China and Coal Deaths
Seems like every time you look at the paper you read about another coal mining accident in China. My favorite story lately was the two brothers who tunneled out of a collapsed mine and were forced to eat coal and drink urine during the nearly six-day ordeal. (As far as I know you can't digest coal, so my theory is that the coal allowed them to drink their urine, by neutralizing the toxins in it.)
Official statistics suggest that since the Communist party took control in 1949, 250,000 people have died in China's mines; this year alone more than 2,000 have perished.Good to see that the number of coal mining deaths is going down, but that still pales in comparison to those killed by coal air pollution.
As such firms grow at the expense of shadier operators, the human toll is falling dramatically: in the 1950s an average of 70,000 people died each year in coal mines, compared with 40,000 in the 1980s, 10,000 in the 1990s and roughly 6,000 since 2000, says Mr Tu.
The World Health Organization found that China suffered more deaths from water-related pollutants and fewer from bad air, but agreed with the World Bank that the total death toll had reached 750,000 a year. In comparison, 4,700 people died last year in China’s notoriously unsafe mines, and 89,000 people were killed in road accidents, the highest number of automobile-related deaths in the world. The Ministry of Health estimates that cigarette smoking takes a million Chinese lives each year.While trapped miners might get all of the media attention, the pollution caused by coal kills 100 times more people. Greater safety in the mines is important, but more lives can be saved by focusing on reducing pollution from burning coal.
An internal, unpublicized report by the Chinese Academy of Environmental Planning in 2003 estimated that 300,000 people die each year from ambient air pollution, mostly of heart disease and lung cancer. An additional 110,000 deaths could be attributed to indoor air pollution caused by poorly ventilated coal and wood stoves or toxic fumes from shoddy construction materials, said a person involved in that study.
via NY Times and The Economist
2 comments:
I concur with some of your comments regarding the China Mining Industry however you must understand that the fatalities are simply the tip of the iceberg in terms of human damage. More than 600000 cases of coal workers pnuemoconiosis have been reported in China (growing at an alarming rate of 10% per annum), hundreds of thousands of families have there loved ones mamed or injured through other causes.
This is a difficult situation for China's leaders...balancing growth is not easy. The country needs energy now to move into the 21st century and there is an abundance of coal.
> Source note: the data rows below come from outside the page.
(* ===== verification/ReloadGraph.v ===== *)
(** * What a change of the configuration rebuilds ([bootstrap/reload_graph.go],
    [bootstrap/effective_config.go], [bootstrap/channel_runtime_diff.go])

    A change of the configuration is a set of changed sections.  The plan says what
    is rebuilt, the graph in which stages, and for the channels the two
    configurations are compared name by name. *)
From S2P Require Import Prelude GoLib GoText.
From stdpp Require Import sorting.
From Stdlib Require Import Ascii.
Import Str Text.

(** ** Stages *)

Definition ReloadStageConfig : string := "config".
Definition ReloadStageModels : string := "models".
Definition ReloadStageModules : string := "modules".
Definition ReloadStageHosts : string := "hosts".
Definition ReloadStageTools : string := "tools".
Definition ReloadStageChannels : string := "channels".
Definition ReloadStagePolicy : string := "policy".
Definition ReloadStageApprovals : string := "approvals".
Definition ReloadStageGovernance : string := "governance".
Definition ReloadStageProjections : string := "projections".

Definition canonicalReloadStageOrder : list string :=
  [ReloadStageConfig; ReloadStageModels; ReloadStageModules; ReloadStageHosts; ReloadStageTools; ReloadStageChannels; ReloadStagePolicy;
   ReloadStageApprovals; ReloadStageGovernance; ReloadStageProjections].

Inductive GraphError := ErrUnknownStage (stage : string) | ErrDuplicateStage (stage : string) | ErrStageOrder (stage : string).

Fixpoint index_in (l : list string) (stage : string) (i : nat) : option nat :=
  match l with [] => None | x :: rest => if decide (x = stage) then Some i else index_in rest stage (S i) end.

Definition reloadStageOrderIndex (stage : string) : option nat := index_in canonicalReloadStageOrder stage 0.

Fixpoint validate_stages (stages seen : list string) (lastIndex : Z) : option GraphError :=
  match stages with
  | [] => None
  | stage :: rest =>
    match reloadStageOrderIndex stage with
    | None => Some (ErrUnknownStage stage)
    | Some i =>
      if decide (stage ∈ seen) then Some (ErrDuplicateStage stage)
      else if decide (Z.of_nat i < lastIndex)%Z then Some (ErrStageOrder stage)
      else validate_stages rest (stage :: seen) (Z.of_nat i)
    end
  end.

Definition validateReloadGraph (stages : list string) : option GraphError := validate_stages stages [] (-1).

Definition newReloadGraph (stages : list string) : GraphError + list string :=
  match find (fun s => negb (bool_decide (is_Some (reloadStageOrderIndex s)))) stages with
  | Some stage => inl (ErrUnknownStage stage)
  | None =>
    let ordered := filter (fun s => s ∈ stages) canonicalReloadStageOrder in
    match validateReloadGraph ordered with Some e => inl e | None => inr ordered end
  end.

Definition HasStage (graph : list string) (stage : string) : bool := existsb (fun s => bool_decide (s = stage)) graph.

Definition RuntimeStages (graph : list string) : list string := filter (fun s => s <> ReloadStageConfig) graph.

(** ** The plan *)

Record RefreshPlan := mkRefreshPlan {
  RP_Graph : list string; RP_RebuildModels : bool; RP_RebuildSkills : bool; RP_RebuildHosts : bool; RP_RebuildTools : bool;
  RP_RebuildChannels : bool; RP_RebuildPolicy : bool; RP_RebuildApproval : bool; RP_RebuildGovernance : bool; RP_RebuildAudit : bool;
  RP_RebuildApprovalTimer : bool; RP_RebuildChannelHealth : bool }.

Definition no_rebuild (graph : list string) : RefreshPlan :=
  mkRefreshPlan graph false false false false false false false false false false false.

Definition plan_stages (p : RefreshPlan) : list string :=
  let stage (b : bool) (s : string) := if b then [s] else [] in
  [ReloadStageConfig] ++ stage (RP_RebuildModels p) ReloadStageModels ++ stage (RP_RebuildSkills p) ReloadStageModules
  ++ stage (RP_RebuildHosts p) ReloadStageHosts ++ stage (RP_RebuildTools p) ReloadStageTools ++ stage (RP_RebuildChannels p) ReloadStageChannels
  ++ stage (RP_RebuildPolicy p) ReloadStagePolicy ++ stage (RP_RebuildApproval p || RP_RebuildApprovalTimer p) ReloadStageApprovals
  ++ stage (RP_RebuildGovernance p || RP_RebuildAudit p) ReloadStageGovernance
  ++ stage (RP_RebuildSkills p || RP_RebuildHosts p || RP_RebuildTools p || RP_RebuildChannels p) ReloadStageProjections.

(** [ChangeSet]: the sections of its changes. *)
Definition HasSection (sections : list string) (section : string) : bool :=
  existsb (fun c => bool_decide (c = section) || HasPrefix c (section +:+ ".")) sections.

(** The plan for the changed sections; [None] stands for the panic of a graph that
    is refused. *)
Definition refresh_Plan (sections : list string) : option RefreshPlan :=
  match sections with
  | [] => match newReloadGraph [ReloadStageConfig] with inr g => Some (no_rebuild g) | inl _ => Some (no_rebuild []) end
  | _ =>
    let has := HasSection sections in
    let hosts := has "hosts" in
    let policy := has "runtime" || has "skills" || has "exec_approval" || has "security" || has "tools" in
    let p := mkRefreshPlan [] (has "models") (has "skills") hosts (has "tools" || has "skills" || hosts) (has "channels") policy
               (policy || has "exec_approval") (has "runtime") (has "runtime") (has "exec_approval") (has "channel_health" || has "channels") in
    match newReloadGraph (plan_stages p) with
    | inl _ => None
    | inr g => Some (mkRefreshPlan g (RP_RebuildModels p) (RP_RebuildSkills p) (RP_RebuildHosts p) (RP_RebuildTools p) (RP_RebuildChannels p)
                       (RP_RebuildPolicy p) (RP_RebuildApproval p) (RP_RebuildGovernance p) (RP_RebuildAudit p) (RP_RebuildApprovalTimer p)
                       (RP_RebuildChannelHealth p))
    end
  end.

(** ** Channels *)

Record channelRuntimeDiff := mkChannelDiff { cd_Added : list string; cd_Updated : list string; cd_Removed : list string }.

Definition HasChanges (d : channelRuntimeDiff) : bool := bool_decide (cd_Added d <> [] \/ cd_Updated d <> [] \/ cd_Removed d <> []).
Definition ChangedNames (d : channelRuntimeDiff) : list string := cd_Removed d ++ cd_Updated d ++ cd_Added d.
Definition diff_Contains (d : channelRuntimeDiff) (name : string) : bool := existsb (fun x => bool_decide (x = name)) (ChangedNames d).

Definition sort_names (l : list string) : list string := merge_sort String.le l.

Section Diff.
Context {Config : Type} `{EqDecision Config}.
Context (key_order : gmap string Config -> list string).

Definition diffRuntimeChannelConfigs (oldRuntime newRuntime : gmap string Config) : channelRuntimeDiff :=
  mkChannelDiff
    (sort_names (filter (fun n => oldRuntime !! n = None) (key_order newRuntime)))
    (sort_names (filter (fun n => is_Some (newRuntime !! n) /\ oldRuntime !! n <> newRuntime !! n) (key_order oldRuntime)))
    (sort_names (filter (fun n => newRuntime !! n = None) (key_order oldRuntime))).
End Diff.

Definition webhookKeyFromChannelName (name : string) : option string :=
  if negb (HasPrefix name "webhook:") then None
  else let key := TrimSpace (TrimPrefix name "webhook:") in
       if decide (key = "") then None else if Contains key "/" then None else Some key.

(** ** Properties *)

Lemma index_in_app pre x suf i : x ∉ pre -> index_in (pre ++ x :: suf) x i = Some (i + length pre)%nat.
Proof.
  revert i. induction pre as [|y pre IH]; intros i Hx; cbn [index_in app length].
  - rewrite decide_True by done. f_equal. lia.
  - apply not_elem_of_cons in Hx as [Hy Hx]. rewrite decide_False by congruence. rewrite IH by done. f_equal. lia.
Qed.

Lemma validate_sublist suf : forall pre l seen last,
  canonicalReloadStageOrder = pre ++ suf -> sublist l suf -> (forall s, s ∈ seen -> s ∈ pre) -> (last <= Z.of_nat (length pre))%Z ->
  validate_stages l seen last = None.
Proof.
  assert (NoDup canonicalReloadStageOrder) as Hnd by (apply (bool_decide_unpack _); vm_compute; done).
  induction suf as [|x suf IH]; intros pre l seen last Hc Hl Hseen Hlast.
  { apply sublist_nil_r in Hl as ->. done. }
  assert (x ∉ pre) as Hx by (rewrite Hc in Hnd; apply NoDup_app in Hnd as (_ & Hd & _); intros Hin; apply (Hd x Hin); left).
  assert (canonicalReloadStageOrder = (pre ++ [x]) ++ suf) as Hc' by (by rewrite <- app_assoc).
  inversion Hl as [|? l' ? Hl'|? ? ? Hl']; subst.
  - cbn [validate_stages]. unfold reloadStageOrderIndex. rewrite Hc, index_in_app by done. cbn [Nat.add].
    rewrite decide_False by (intros ?%Hseen; done). rewrite decide_False by lia. apply (IH (pre ++ [x])); [done..| |rewrite length_app; cbn; lia].
    intros s [->|?%Hseen]%elem_of_cons; set_solver.
  - apply (IH (pre ++ [x])); [done..|set_solver|rewrite length_app; cbn; lia].
Qed.

Lemma sublist_filter (P : string -> Prop) `{forall x, Decision (P x)} l : sublist (filter P l) l.
Proof.
  induction l as [|x l IH]; [done|]. destruct (decide (P x)); [rewrite filter_cons_True by done; by constructor|rewrite filter_cons_False by done; by constructor].
Qed.

Lemma newReloadGraph_exact stages :
  (forall s, s ∈ stages -> s ∈ canonicalReloadStageOrder) -> newReloadGraph stages = inr (filter (fun s => s ∈ stages) canonicalReloadStageOrder).
Proof.
  intros Hs. unfold newReloadGraph. destruct (find _ stages) as [x|] eqn:E.
  - apply find_some in E as [Hin Hx]. apply negb_true_iff, bool_decide_eq_false in Hx. destruct Hx. apply list_elem_of_In, Hs in Hin.
    apply list_elem_of_split in Hin as (pre & suf & Hc). unfold reloadStageOrderIndex. revert x pre suf Hc. clear.
    assert (forall x l i, x ∈ l -> is_Some (index_in l x i)) as H.
    { intros x l. induction l as [|y l IH]; intros i Hin; [by apply elem_of_nil in Hin|]. cbn [index_in]. case_decide; [by eexists|].
      apply IH. apply elem_of_cons in Hin as [->|?]; done. }
    intros x pre suf Hc. apply H. rewrite Hc. set_solver.
  - unfold validateReloadGraph. by rewrite (validate_sublist canonicalReloadStageOrder [] _ [] (-1)); [|..|apply sublist_filter|intros ? ?%elem_of_nil|].
Qed.

Lemma plan_stages_canonical p s : s ∈ plan_stages p -> s ∈ canonicalReloadStageOrder.
Proof.
  assert (forall (b : bool) x, x ∈ canonicalReloadStageOrder -> s ∈ (if b then [x] else []) -> s ∈ canonicalReloadStageOrder) as Hone.
  { intros [] x Hx; [by intros ->%list_elem_of_singleton|by intros ?%elem_of_nil]. }
  unfold plan_stages. cbv zeta. rewrite !elem_of_app. intros [H|H].
  { apply list_elem_of_singleton in H as ->. by left. }
  repeat match goal with H : _ \/ _ |- _ => destruct H as [H|H] end; eapply Hone, H; apply (bool_decide_unpack _); vm_compute; done.
Qed.

(** The sections of the configuration that a stage depends on. *)
Definition affecting (stage : string) : list string :=
  if decide (stage = ReloadStageModels) then ["models"]
  else if decide (stage = ReloadStageModules) then ["skills"]
  else if decide (stage = ReloadStageHosts) then ["hosts"]
  else if decide (stage = ReloadStageTools) then ["tools"; "skills"; "hosts"]
  else if decide (stage = ReloadStageChannels) then ["channels"]
  else if decide (stage = ReloadStagePolicy \/ stage = ReloadStageApprovals) then ["runtime"; "skills"; "exec_approval"; "security"; "tools"]
  else if decide (stage = ReloadStageGovernance) then ["runtime"]
  else if decide (stage = ReloadStageProjections) then ["skills"; "hosts"; "tools"; "channels"]
  else [].

(** A stage has to run: the first always, another one when one of its sections, or
    something below it, changed. *)
Definition affected (sections : list string) (stage : string) : bool :=
  bool_decide (stage = ReloadStageConfig) || existsb (HasSection sections) (affecting stage).

(** Membership in the stages of a plan, as a boolean. *)
Definition stage_in (s : string) (l : list string) : bool := existsb (fun x => bool_decide (s = x)) l.

Lemma stage_in_spec s l : s ∈ l <-> stage_in s l = true.
Proof.
  unfold stage_in. rewrite existsb_exists, list_elem_of_In. split.
  - intros Hs. exists s. split; [done|by apply bool_decide_eq_true].
  - intros (x & Hx & ->%bool_decide_eq_true). done.
Qed.

Lemma stage_in_if s (b : bool) x : stage_in s (if b then [x] else []) = b && bool_decide (s = x).
Proof. unfold stage_in. destruct b; cbn [existsb]; [by rewrite orb_false_r|done]. Qed.

Lemma stage_in_app s l k : stage_in s (l ++ k) = stage_in s l || stage_in s k.
Proof. apply existsb_app. Qed.

Lemma plan_stages_affected sections p stage :
  refresh_Plan sections = Some p -> stage ∈ canonicalReloadStageOrder -> stage ∈ plan_stages p <-> affected sections stage = true.
Proof.
  intros Hp Hs. destruct sections as [|x sections].
  { vm_compute in Hp. injection Hp as <-. revert stage Hs. apply Forall_forall, (bool_decide_unpack _). vm_compute. done. }
  unfold refresh_Plan in Hp. cbv zeta in Hp. unfold affected. generalize dependent (HasSection (x :: sections)). intros has Hp.
  destruct (newReloadGraph _) as [|g]; [done|]. injection Hp as <-. rewrite stage_in_spec. apply eq_iff_eq_true. unfold plan_stages. cbv zeta.
  rewrite !stage_in_app, !stage_in_if. change (stage_in stage [ReloadStageConfig]) with (bool_decide (stage = ReloadStageConfig) || false).
  cbn [RP_RebuildModels RP_RebuildSkills RP_RebuildHosts RP_RebuildTools RP_RebuildChannels RP_RebuildPolicy RP_RebuildApproval RP_RebuildGovernance
    RP_RebuildAudit RP_RebuildApprovalTimer].
  unfold canonicalReloadStageOrder in Hs. repeat apply elem_of_cons in Hs as [->|Hs]; [..|by apply elem_of_nil in Hs];
    match goal with |- context [affecting ?s] => let l := eval vm_compute in (affecting s) in change (affecting s) with l end;
    repeat match goal with |- context [bool_decide (?x = ?y)] => let b := eval vm_compute in (bool_decide (x = y)) in change (bool_decide (x = y)) with b end;
    cbn [existsb]; rewrite ?andb_false_r, ?andb_true_r; repeat match goal with |- context [has ?x] => destruct (has x) end; reflexivity.
Qed.

(** C31: every set of changed sections has a valid plan: its stages are those that
    a change affects, in the canonical order. *)
Theorem refresh_plan_exact sections :
  exists p, refresh_Plan sections = Some p /\ validateReloadGraph (RP_Graph p) = None
    /\ RP_Graph p = filter (fun s => affected sections s = true) canonicalReloadStageOrder
    /\ RuntimeStages (RP_Graph p) = filter (fun s => affected sections s = true /\ s <> ReloadStageConfig) canonicalReloadStageOrder.
Proof.
  assert (exists p, refresh_Plan sections = Some p /\ RP_Graph p = filter (fun s => s ∈ plan_stages p) canonicalReloadStageOrder) as (p & Hp & Hg).
  { destruct sections as [|x sections]; [by eexists; split; [vm_compute|]|]. unfold refresh_Plan. cbv zeta.
    rewrite newReloadGraph_exact by apply plan_stages_canonical. by eexists. }
  exists p. split; [done|]. rewrite Hg. split.
  { apply (validate_sublist canonicalReloadStageOrder []); [done|apply sublist_filter|by intros ? ?%elem_of_nil|done]. }
  assert (filter (fun s => s ∈ plan_stages p) canonicalReloadStageOrder = filter (fun s => affected sections s = true) canonicalReloadStageOrder) as ->.
  { apply list_filter_ext. intros s Hs. by apply plan_stages_affected. }
  split; [done|]. unfold RuntimeStages. rewrite list_filter_filter. apply list_filter_iff. tauto.
Qed.

(** The names of two configurations of channels: added, updated and removed. *)
Lemma channel_diff_exact {Config} `{EqDecision Config} (key_order : gmap string Config -> list string) o n name :
  (forall m, key_order m ≡ₚ (map_to_list m).*1) ->
  let d := diffRuntimeChannelConfigs key_order o n in
  (name ∈ cd_Added d <-> o !! name = None /\ is_Some (n !! name))
  /\ (name ∈ cd_Updated d <-> is_Some (o !! name) /\ is_Some (n !! name) /\ o !! name <> n !! name)
  /\ (name ∈ cd_Removed d <-> is_Some (o !! name) /\ n !! name = None).
Proof.
  intros Hk. assert (forall m, name ∈ key_order m <-> is_Some (m !! name)) as Hin.
  { intros m. rewrite Hk, list_elem_of_fmap. split.
    - intros ([k x] & -> & Hx%elem_of_map_to_list). by eexists.
    - intros [x Hx]. exists (name, x). split; [done|by apply elem_of_map_to_list]. }
  cbn. unfold sort_names. rewrite !(merge_sort_Permutation String.le), !list_elem_of_filter, !Hin. tauto.
Qed.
While I can never support the loss of life through coal mining, the issues are complex for China.
John,
Good point about pneumoconiosis and additional human damage from coal.
And I agree with you about the complexities of China. A while back the NY Times had an article where they were interviewing a couple who had moved from the countryside to a nicer house thanks to the wages provided by a coal mining job. They were happy about the change even though their health was taking a beating. If the Chinese people are aware of the tradeoffs and are willing to still use coal, then who are we to tell them otherwise? But, hopefully they will get rich enough soon to decide that the environmental and health impacts are no longer worth it.